> [What is being asked]: Of all the lines below, output only those starting at the one with "csv_description (f_descriptionText r)]." and ending at the one with "else (Raise RuntimeError, w).", both ends included, exactly as written.

> [Stored data]:
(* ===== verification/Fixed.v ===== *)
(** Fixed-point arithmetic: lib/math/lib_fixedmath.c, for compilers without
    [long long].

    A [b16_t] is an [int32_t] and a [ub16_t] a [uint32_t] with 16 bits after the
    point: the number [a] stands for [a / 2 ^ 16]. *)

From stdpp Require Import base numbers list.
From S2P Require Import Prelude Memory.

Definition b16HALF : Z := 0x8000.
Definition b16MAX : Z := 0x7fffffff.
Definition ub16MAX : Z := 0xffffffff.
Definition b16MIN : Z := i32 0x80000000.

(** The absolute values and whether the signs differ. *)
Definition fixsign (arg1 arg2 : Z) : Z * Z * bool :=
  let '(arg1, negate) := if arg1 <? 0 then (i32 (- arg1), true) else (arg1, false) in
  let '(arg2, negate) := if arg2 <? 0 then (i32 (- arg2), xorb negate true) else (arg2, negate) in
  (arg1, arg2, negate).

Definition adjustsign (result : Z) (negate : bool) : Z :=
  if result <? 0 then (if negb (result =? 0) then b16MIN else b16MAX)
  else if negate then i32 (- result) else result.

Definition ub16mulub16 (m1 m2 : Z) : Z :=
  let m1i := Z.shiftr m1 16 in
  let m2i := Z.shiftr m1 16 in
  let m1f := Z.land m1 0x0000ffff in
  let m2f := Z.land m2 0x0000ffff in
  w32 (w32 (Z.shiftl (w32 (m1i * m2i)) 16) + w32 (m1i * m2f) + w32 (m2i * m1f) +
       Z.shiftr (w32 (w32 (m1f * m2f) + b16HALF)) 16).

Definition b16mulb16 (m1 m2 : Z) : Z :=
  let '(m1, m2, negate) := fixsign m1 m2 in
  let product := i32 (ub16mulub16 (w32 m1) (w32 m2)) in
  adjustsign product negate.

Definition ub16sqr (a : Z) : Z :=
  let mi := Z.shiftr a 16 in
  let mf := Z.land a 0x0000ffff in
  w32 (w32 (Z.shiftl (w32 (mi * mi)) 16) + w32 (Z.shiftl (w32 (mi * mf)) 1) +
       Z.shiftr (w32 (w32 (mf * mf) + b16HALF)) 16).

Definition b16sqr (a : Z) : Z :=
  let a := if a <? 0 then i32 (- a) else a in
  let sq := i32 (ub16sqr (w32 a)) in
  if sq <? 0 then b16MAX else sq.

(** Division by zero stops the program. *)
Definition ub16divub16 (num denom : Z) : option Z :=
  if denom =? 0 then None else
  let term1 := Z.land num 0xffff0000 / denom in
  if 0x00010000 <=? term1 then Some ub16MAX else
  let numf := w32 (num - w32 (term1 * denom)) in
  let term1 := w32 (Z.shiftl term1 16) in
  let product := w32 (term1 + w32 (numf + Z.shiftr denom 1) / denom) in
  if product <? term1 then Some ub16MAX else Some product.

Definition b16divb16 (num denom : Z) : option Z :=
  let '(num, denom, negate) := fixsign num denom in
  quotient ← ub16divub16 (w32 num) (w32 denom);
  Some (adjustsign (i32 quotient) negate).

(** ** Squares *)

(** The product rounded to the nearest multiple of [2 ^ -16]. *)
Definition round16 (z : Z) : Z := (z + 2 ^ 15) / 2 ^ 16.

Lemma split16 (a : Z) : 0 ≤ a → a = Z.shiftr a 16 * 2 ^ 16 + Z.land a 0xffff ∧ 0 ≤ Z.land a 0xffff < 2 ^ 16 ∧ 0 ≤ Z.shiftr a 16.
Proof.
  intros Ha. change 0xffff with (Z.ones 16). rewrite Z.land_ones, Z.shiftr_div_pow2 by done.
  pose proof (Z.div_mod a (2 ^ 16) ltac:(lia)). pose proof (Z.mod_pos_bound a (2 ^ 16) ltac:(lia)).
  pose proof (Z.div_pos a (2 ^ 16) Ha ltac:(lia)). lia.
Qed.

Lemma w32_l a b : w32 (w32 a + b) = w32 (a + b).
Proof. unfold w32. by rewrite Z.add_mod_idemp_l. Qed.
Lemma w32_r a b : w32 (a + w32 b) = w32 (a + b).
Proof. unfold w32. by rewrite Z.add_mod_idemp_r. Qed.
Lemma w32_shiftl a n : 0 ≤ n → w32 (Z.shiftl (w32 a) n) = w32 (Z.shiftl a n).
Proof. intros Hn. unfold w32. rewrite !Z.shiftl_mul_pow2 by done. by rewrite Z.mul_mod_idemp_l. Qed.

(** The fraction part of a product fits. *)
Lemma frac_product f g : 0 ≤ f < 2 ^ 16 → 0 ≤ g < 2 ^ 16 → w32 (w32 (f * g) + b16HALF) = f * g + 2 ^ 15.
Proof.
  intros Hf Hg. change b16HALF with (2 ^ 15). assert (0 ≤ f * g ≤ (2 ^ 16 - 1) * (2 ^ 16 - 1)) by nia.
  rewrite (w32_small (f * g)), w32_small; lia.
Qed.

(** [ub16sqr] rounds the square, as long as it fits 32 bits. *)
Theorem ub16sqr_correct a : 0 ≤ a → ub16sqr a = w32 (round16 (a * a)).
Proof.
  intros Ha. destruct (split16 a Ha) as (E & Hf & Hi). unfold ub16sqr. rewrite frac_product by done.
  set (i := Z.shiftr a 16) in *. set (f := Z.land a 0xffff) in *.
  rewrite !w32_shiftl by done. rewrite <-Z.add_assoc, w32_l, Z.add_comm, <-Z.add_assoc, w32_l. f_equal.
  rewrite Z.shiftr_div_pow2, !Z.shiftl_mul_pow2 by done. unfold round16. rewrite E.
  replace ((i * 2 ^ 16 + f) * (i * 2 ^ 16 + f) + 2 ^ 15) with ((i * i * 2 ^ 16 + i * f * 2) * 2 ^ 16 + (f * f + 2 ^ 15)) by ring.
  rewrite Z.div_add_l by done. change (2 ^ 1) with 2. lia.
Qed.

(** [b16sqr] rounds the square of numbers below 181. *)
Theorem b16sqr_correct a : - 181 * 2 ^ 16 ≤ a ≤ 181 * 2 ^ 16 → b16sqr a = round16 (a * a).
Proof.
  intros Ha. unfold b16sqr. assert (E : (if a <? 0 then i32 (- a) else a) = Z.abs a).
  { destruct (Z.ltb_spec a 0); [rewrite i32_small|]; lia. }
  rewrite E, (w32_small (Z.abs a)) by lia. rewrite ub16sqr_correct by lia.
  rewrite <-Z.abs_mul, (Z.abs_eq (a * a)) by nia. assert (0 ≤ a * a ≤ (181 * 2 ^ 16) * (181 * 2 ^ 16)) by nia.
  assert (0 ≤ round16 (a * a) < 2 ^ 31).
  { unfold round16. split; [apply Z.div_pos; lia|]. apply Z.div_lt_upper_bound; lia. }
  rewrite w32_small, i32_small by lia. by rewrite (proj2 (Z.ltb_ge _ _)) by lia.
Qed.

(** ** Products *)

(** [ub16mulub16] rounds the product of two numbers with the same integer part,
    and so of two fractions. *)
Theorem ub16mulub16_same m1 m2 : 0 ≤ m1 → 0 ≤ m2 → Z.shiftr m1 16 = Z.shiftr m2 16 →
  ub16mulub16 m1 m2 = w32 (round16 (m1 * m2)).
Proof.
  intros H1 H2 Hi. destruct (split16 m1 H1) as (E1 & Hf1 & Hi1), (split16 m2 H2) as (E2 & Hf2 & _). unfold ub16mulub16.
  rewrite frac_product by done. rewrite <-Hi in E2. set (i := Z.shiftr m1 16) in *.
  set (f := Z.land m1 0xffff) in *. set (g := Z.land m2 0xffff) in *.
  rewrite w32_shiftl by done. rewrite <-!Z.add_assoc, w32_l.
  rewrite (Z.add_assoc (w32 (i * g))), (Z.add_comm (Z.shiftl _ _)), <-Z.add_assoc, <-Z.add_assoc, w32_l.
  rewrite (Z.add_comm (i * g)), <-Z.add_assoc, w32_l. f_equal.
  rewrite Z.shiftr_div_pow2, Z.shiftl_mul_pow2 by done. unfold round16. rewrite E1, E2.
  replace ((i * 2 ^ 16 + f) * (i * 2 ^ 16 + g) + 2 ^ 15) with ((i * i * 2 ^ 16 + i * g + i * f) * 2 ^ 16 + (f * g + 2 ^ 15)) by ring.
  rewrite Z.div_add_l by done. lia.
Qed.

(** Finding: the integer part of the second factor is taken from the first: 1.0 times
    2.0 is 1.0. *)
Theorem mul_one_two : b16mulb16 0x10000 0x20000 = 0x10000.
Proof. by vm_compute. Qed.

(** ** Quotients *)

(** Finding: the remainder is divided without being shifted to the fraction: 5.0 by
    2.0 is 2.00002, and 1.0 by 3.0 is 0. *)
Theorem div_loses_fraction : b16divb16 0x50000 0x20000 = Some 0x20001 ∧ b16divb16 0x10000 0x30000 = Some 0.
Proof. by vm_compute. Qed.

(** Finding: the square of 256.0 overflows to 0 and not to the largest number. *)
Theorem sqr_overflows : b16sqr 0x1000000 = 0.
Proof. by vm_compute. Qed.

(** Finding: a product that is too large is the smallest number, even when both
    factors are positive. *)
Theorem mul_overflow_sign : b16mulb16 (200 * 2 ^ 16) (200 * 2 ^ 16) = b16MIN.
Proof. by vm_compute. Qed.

---

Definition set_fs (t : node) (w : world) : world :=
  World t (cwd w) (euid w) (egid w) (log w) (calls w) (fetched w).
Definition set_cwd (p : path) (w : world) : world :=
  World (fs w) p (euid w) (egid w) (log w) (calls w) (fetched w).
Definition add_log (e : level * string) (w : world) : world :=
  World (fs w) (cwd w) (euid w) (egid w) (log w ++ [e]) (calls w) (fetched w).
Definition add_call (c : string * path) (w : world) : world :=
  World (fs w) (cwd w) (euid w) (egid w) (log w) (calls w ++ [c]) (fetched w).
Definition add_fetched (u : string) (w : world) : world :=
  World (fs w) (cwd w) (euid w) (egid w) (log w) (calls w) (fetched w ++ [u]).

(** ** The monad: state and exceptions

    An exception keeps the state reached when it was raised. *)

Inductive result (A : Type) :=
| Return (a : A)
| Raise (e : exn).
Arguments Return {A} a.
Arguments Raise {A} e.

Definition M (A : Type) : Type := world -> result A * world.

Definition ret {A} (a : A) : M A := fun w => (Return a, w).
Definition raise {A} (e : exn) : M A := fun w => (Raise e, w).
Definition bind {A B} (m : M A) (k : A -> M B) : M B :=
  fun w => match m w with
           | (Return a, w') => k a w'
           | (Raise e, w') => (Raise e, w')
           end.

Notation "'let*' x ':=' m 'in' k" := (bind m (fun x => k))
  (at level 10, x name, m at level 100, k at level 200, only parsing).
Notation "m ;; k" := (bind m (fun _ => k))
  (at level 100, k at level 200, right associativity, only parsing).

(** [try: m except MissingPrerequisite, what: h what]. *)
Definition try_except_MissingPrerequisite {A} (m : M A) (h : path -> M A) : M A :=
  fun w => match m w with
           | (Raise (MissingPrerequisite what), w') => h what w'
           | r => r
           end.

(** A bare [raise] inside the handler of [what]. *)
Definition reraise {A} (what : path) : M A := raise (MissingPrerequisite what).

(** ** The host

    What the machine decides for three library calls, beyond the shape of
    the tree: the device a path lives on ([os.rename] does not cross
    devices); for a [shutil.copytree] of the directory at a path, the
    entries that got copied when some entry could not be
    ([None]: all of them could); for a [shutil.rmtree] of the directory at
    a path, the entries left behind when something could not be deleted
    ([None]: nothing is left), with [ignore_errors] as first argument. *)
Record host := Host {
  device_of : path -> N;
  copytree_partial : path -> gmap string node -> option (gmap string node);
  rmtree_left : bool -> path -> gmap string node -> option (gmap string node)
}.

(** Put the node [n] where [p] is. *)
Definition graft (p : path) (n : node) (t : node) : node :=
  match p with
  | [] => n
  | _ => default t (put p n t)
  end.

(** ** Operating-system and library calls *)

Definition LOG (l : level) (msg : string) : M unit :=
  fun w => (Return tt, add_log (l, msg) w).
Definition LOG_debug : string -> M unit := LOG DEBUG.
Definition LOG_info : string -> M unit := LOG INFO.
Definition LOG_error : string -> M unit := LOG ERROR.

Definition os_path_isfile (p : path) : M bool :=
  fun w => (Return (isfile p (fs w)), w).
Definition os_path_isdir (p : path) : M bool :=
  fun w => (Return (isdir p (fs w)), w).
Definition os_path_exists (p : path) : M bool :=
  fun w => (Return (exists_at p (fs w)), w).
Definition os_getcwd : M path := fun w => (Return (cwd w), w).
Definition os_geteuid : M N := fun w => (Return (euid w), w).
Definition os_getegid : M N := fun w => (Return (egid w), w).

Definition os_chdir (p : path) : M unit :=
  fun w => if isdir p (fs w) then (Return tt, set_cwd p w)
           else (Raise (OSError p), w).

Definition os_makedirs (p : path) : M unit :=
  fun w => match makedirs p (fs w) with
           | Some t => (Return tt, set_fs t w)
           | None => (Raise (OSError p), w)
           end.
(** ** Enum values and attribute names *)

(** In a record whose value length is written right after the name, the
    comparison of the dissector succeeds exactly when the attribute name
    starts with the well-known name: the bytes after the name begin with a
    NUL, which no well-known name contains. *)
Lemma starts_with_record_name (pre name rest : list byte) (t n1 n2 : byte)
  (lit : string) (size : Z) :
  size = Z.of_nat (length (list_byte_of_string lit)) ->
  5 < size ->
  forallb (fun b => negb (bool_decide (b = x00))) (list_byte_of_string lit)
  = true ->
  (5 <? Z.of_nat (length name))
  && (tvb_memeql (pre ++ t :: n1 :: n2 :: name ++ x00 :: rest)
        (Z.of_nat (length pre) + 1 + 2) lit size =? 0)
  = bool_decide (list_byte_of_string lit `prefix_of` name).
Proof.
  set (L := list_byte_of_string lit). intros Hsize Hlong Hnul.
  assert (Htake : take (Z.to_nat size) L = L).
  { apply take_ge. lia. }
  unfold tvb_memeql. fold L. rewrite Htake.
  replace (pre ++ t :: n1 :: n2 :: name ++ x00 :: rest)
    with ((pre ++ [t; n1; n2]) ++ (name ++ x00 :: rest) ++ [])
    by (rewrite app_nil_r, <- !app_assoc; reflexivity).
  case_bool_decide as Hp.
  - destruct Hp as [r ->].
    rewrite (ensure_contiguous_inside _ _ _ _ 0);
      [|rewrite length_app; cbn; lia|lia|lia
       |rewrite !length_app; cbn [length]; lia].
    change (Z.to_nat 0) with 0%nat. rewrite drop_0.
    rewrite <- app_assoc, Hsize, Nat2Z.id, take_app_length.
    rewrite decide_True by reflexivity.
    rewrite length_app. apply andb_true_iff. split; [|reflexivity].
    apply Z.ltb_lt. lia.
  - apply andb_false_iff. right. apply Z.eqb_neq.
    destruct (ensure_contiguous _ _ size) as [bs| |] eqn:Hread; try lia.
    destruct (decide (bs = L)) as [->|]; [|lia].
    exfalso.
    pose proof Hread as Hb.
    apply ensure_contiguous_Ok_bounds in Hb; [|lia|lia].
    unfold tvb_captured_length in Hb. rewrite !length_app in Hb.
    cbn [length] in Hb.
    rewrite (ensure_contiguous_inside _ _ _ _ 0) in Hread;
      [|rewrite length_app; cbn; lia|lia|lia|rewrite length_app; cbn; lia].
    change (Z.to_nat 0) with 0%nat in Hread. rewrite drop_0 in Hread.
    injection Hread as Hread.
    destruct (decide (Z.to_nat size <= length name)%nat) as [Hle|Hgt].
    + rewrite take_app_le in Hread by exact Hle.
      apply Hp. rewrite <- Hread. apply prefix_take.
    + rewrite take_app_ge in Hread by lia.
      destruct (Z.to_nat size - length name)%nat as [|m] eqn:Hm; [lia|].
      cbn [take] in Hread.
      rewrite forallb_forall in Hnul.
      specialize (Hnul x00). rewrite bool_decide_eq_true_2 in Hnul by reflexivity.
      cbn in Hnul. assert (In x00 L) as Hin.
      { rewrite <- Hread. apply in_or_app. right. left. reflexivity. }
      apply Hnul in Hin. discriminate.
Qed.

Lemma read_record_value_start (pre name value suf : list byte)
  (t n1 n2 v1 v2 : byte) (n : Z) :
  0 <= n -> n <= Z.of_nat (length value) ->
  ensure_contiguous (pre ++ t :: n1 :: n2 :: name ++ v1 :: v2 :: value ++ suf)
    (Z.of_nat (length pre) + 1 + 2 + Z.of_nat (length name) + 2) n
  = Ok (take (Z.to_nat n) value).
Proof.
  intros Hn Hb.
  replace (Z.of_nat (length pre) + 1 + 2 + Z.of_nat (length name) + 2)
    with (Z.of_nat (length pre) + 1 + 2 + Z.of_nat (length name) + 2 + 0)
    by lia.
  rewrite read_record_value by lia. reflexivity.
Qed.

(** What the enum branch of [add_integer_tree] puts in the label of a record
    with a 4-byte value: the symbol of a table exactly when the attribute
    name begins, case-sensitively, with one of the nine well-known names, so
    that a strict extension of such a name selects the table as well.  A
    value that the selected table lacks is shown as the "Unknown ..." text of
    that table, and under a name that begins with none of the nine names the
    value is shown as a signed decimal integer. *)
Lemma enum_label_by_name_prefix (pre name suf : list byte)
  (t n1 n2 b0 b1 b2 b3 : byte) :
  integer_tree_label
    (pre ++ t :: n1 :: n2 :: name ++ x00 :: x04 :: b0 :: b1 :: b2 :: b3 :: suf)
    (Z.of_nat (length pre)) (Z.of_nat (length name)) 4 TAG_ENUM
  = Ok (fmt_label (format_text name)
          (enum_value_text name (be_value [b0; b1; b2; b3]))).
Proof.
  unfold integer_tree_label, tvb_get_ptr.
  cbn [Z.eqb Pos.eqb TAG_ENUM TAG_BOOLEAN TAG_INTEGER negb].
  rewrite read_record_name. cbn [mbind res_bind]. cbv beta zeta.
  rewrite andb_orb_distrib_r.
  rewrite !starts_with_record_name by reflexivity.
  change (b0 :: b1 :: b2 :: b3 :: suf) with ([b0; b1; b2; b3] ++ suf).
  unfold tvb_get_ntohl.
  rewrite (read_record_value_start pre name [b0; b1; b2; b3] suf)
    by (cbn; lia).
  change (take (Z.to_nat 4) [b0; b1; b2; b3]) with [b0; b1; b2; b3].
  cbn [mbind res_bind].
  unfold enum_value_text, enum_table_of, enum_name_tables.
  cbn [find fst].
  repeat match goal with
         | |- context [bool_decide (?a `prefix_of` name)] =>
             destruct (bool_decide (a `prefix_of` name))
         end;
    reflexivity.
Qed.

--

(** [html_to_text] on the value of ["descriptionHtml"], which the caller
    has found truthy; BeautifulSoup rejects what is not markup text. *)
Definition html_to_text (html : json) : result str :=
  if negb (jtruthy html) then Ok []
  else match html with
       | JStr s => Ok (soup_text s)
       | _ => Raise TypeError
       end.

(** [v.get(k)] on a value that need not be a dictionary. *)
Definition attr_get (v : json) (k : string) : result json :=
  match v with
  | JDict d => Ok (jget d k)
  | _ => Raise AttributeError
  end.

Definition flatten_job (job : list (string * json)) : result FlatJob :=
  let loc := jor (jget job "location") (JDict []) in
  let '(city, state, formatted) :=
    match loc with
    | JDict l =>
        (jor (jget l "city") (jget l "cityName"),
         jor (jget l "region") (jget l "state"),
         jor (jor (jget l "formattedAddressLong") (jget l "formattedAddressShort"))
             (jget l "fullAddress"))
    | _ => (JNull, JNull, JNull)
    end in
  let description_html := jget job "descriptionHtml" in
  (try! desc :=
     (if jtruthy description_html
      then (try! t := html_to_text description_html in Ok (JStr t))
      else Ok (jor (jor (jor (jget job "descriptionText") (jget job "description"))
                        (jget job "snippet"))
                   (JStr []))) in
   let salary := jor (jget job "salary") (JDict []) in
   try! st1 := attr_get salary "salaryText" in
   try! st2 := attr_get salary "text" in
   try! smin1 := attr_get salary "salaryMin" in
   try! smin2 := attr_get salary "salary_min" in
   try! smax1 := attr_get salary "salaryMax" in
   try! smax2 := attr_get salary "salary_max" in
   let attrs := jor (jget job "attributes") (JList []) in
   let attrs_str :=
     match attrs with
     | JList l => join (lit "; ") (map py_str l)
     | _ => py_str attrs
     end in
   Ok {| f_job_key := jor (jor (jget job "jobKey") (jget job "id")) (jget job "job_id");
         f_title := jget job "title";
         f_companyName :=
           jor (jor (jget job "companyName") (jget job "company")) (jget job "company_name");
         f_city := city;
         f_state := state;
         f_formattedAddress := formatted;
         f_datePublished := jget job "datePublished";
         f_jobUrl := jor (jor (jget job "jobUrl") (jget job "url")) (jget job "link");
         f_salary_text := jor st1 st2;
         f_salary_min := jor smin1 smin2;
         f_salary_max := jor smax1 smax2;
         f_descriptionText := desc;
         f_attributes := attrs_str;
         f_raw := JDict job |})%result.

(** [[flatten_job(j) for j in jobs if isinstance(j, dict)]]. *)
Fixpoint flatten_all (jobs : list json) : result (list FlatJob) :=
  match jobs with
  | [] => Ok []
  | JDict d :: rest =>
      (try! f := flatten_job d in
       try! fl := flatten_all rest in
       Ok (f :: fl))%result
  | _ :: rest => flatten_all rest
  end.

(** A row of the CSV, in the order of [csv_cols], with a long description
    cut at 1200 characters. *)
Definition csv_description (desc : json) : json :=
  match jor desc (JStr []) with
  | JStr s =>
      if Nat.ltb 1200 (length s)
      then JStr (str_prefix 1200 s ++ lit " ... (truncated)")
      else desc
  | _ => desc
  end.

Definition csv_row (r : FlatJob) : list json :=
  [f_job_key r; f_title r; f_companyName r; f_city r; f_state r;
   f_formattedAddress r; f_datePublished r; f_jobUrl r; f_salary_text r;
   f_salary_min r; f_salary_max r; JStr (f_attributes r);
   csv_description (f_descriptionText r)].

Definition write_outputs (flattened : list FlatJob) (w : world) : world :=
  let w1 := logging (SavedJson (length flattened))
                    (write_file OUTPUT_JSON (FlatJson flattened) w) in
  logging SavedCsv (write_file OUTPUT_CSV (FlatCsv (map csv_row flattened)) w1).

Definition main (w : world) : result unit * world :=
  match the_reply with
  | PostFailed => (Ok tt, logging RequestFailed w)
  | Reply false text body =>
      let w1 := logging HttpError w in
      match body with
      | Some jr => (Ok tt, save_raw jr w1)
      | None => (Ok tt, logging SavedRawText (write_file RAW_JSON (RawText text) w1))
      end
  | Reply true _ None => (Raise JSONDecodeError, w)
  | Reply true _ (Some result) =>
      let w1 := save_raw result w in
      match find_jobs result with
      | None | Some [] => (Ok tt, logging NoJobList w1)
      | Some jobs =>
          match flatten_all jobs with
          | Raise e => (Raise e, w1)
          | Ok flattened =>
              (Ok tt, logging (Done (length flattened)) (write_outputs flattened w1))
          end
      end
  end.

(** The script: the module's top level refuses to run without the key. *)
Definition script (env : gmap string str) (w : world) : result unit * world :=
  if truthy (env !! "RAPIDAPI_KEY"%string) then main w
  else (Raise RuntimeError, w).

> [Exercise result]:
   csv_description (f_descriptionText r)].

Definition write_outputs (flattened : list FlatJob) (w : world) : world :=
  let w1 := logging (SavedJson (length flattened))
                    (write_file OUTPUT_JSON (FlatJson flattened) w) in
  logging SavedCsv (write_file OUTPUT_CSV (FlatCsv (map csv_row flattened)) w1).

Definition main (w : world) : result unit * world :=
  match the_reply with
  | PostFailed => (Ok tt, logging RequestFailed w)
  | Reply false text body =>
      let w1 := logging HttpError w in
      match body with
      | Some jr => (Ok tt, save_raw jr w1)
      | None => (Ok tt, logging SavedRawText (write_file RAW_JSON (RawText text) w1))
      end
  | Reply true _ None => (Raise JSONDecodeError, w)
  | Reply true _ (Some result) =>
      let w1 := save_raw result w in
      match find_jobs result with
      | None | Some [] => (Ok tt, logging NoJobList w1)
      | Some jobs =>
          match flatten_all jobs with
          | Raise e => (Raise e, w1)
          | Ok flattened =>
              (Ok tt, logging (Done (length flattened)) (write_outputs flattened w1))
          end
      end
  end.

(** The script: the module's top level refuses to run without the key. *)
Definition script (env : gmap string str) (w : world) : result unit * world :=
  if truthy (env !! "RAPIDAPI_KEY"%string) then main w
  else (Raise RuntimeError, w).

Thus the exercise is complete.